A clustered index is stored in a B+-tree data structure and the actual data the whole row of data is in the leaf. So if you think of a b-tree structure (simplified) as something like:
           A
         /   \
        B     C
       / \   / \
      M   N O   P
And you have records like
[ Id =1, FirstName = Steve, LastName = Ash ]
[ Id = 2, FirstName = Neil, LastName=Gafter ]
Then for the clustered index, the id data (id=1 and id=2) will exist at every node (A, B, C, M, N, O, P), but the bytes for “steve” “ash” “neil” “gafter” will only exist in leaf nodes (either M N O or P). The id is used to locate which leaf holds the whole record. (note this is a simplification, see Wikipedia for more info about b+-trees). The noteworthy fact is being a clustered index means that the whole record is in a leaf (i.e. M N O P).

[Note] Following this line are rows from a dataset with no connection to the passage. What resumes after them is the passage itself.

(** [2^32] retains, then as many releases and one more: the first release
    finalizes, the last one finalizes again. *)
Lemma double_finalization32 (K : nat) :
  Z.of_nat K = 2 ^ 32 ->
  cleanups (trace (final
    (run 4 100 (repeat Retain K ++ repeat Release 1) s_live32))) = 1%nat /\
  returned
    (run 4 100 (repeat Retain K ++ repeat Release (S K)) s_live32) = false /\
  cleanups (trace (final
    (run 4 100 (repeat Retain K ++ repeat Release (S K)) s_live32))) = 2%nat.
Proof.
  intros HK. split.
  { cbn [repeat]. rewrite (first_release32 K HK). vm_compute. reflexivity. }
  assert (Hrun :
    run 4 100 (repeat Retain K ++ repeat Release (S K)) s_live32 =
    run 4 100 [Release]
      (write_size_t 17 1 (final (azn_gc_object_release 4 100 s_live32)))).
  { destruct K as [|K']; [discriminate HK|].
    assert (HK' : Z.of_nat K' = 2 ^ 32 - 1) by lia.
    change (repeat Release (S (S K')))
      with ([Release] ++ repeat Release (S K')).
    rewrite app_assoc, (run_app 4 100 _ _ _ _ (first_release32 (S K') HK)).
    cbn [repeat]. rewrite repeat_cons.
    rewrite (run_app 4 100 _ _ _ _
      (releases_spec 4 100 (mk_object 1 55 17) K' 0
         (final (azn_gc_object_release 4 100 s_live32))
         ltac:(vm_compute; reflexivity) ltac:(vm_compute; reflexivity)
         ltac:(vm_compute; split; congruence)
         ltac:(intros i Hi; apply wrap_nonzero_neg;
               change (SIZE_MOD 4) with (2 ^ 32); lia))).
    rewrite HK'.
    change (wrap 4 (0 - (2 ^ 32 - 1))) with 1. reflexivity. }
  rewrite Hrun. split; vm_compute; reflexivity.
Qed.

Lemma premature_finalization32 (K : nat) :
  Z.of_nat K = 2 ^ 32 ->
  (1 < K + 1)%nat /\
  is_Some (heap s_live32 !! 1) /\
  cleanups (trace (final
    (run 4 100 (repeat Retain K ++ repeat Release 1) s_live32))) = 1%nat /\
  heap (final
    (run 4 100 (repeat Retain K ++ repeat Release 1) s_live32)) !! 1 = None.
Proof.
  intros HK. split; [lia|].
  split; [vm_compute; eauto|].
  cbn [repeat]. rewrite (first_release32 K HK).
  split; vm_compute; reflexivity.
Qed.

Lemma second_finalization32 (K : nat) :
  Z.of_nat K = 2 ^ 32 ->
  balanced 1 (repeat Retain K ++ [Release; Retain; Release]) = true /\
  cleanups (trace (final
    (run 4 100 (repeat Retain K ++ [Release; Retain; Release]) s_live32)))
    = 2%nat.
Proof.
  intros HK. split.
  - rewrite balanced_retains by lia. rewrite HK. vm_compute. reflexivity.
  - rewrite (run_app 4 100 _ _ _ _ (retains_wrap32 K HK)). vm_compute. reflexivity.
Qed.

Lemma counter_at_max32 (K : nat) :
  Z.of_nat K = 2 ^ 32 - 2 ->
  run 4 100 (repeat Retain K) s_live32 = Ok tt s_max32.
Proof.
  intros HK.
  rewrite (retains_spec 4 100 _ _ 1 s_live32 s_live32_record s_live32_counter)
    by (vm_compute; split; congruence).
  rewrite HK.
  change (wrap 4 (1 + (2 ^ 32 - 2))) with (2 ^ 32 - 1). reflexivity.
Qed.

(** C1, as stated, fails at [k = 2^32] on a platform with a 4-byte [size_t]:
    the destructor is called in the first of the [k + 1] releases, not the
    last; and the last calls it a second time, before freeing the payload a
    second time. *)
Lemma retain_release_balance_overflow :
  cleanups (trace (final
    (run 4 100 (repeat Retain K32 ++ repeat Release 1) s_live32))) = 1%nat /\
  returned
    (run 4 100 (repeat Retain K32 ++ repeat Release (S K32)) s_live32) = false /\
  cleanups (trace (final
    (run 4 100 (repeat Retain K32 ++ repeat Release (S K32)) s_live32))) = 2%nat.
Proof. exact (double_finalization32 K32 K32_Z). Qed.

(** C5, as stated, fails with [N = 2^32 + 1] owners on a platform with a
    4-byte [size_t]: one release, fewer than [N], calls the destructor and
    frees the payload (the block at address 1). *)
Lemma no_premature_finalization_overflow :
  (1 < K32 + 1)%nat /\
  is_Some (heap s_live32 !! 1) /\
  cleanups (trace (final
    (run 4 100 (repeat Retain K32 ++ repeat Release 1) s_live32))) = 1%nat /\
  heap (final
    (run 4 100 (repeat Retain K32 ++ repeat Release 1) s_live32)) !! 1 = None.
Proof. exact (premature_finalization32 K32 K32_Z). Qed.

(** C2, as stated, fails on a platform with a 4-byte [size_t]: this sequence
    is balanced (every release has an owner behind it), and the destructor is
    called twice. *)
Lemma cleanup_at_most_once_overflow :
  balanced 1 (repeat Retain K32 ++ [Release; Retain; Release]) = true /\
  cleanups (trace (final
    (run 4 100 (repeat Retain K32 ++ [Release; Retain; Release]) s_live32)))
    = 2%nat.
Proof. exact (second_finalization32 K32 K32_Z). Qed.

(** C6, as stated, fails on a platform with a 4-byte [size_t]: [2^32 - 2]
    retains after [init] bring the counter to [SIZE_MAX], and the next
    retain brings it to 0, not to [SIZE_MAX + 1]. *)
Lemma retain_frame_overflow :
  run 4 100 (repeat Retain K32m2) s_live32 = Ok tt s_max32 /\
  counter 4 100 s_max32 = Some 4294967295 /\
  counter 4 100 (final (azn_gc_object_retain 4 100 s_max32)) = Some 0.
Proof.
  split; [exact (counter_at_max32 K32m2 K32m2_Z)|].
  split; vm_compute; reflexivity.
Qed.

Now let’s think of a non-clustered index on lastName that corresponds to the clustered index above.
           D
         /   \
        E     F
       / \   
      Q   R         
In this case the “last name” is used to get to the leaf, and the leaf holds the primary key of the corresponding row in the clustered index. So D E or F will have things like lastName=Ash and lastName=Gafter and the leaves Q and R will have both lastnames and IDs. So an entry in Q or R might look like [lastname=Ash, id=1] (again simplifying).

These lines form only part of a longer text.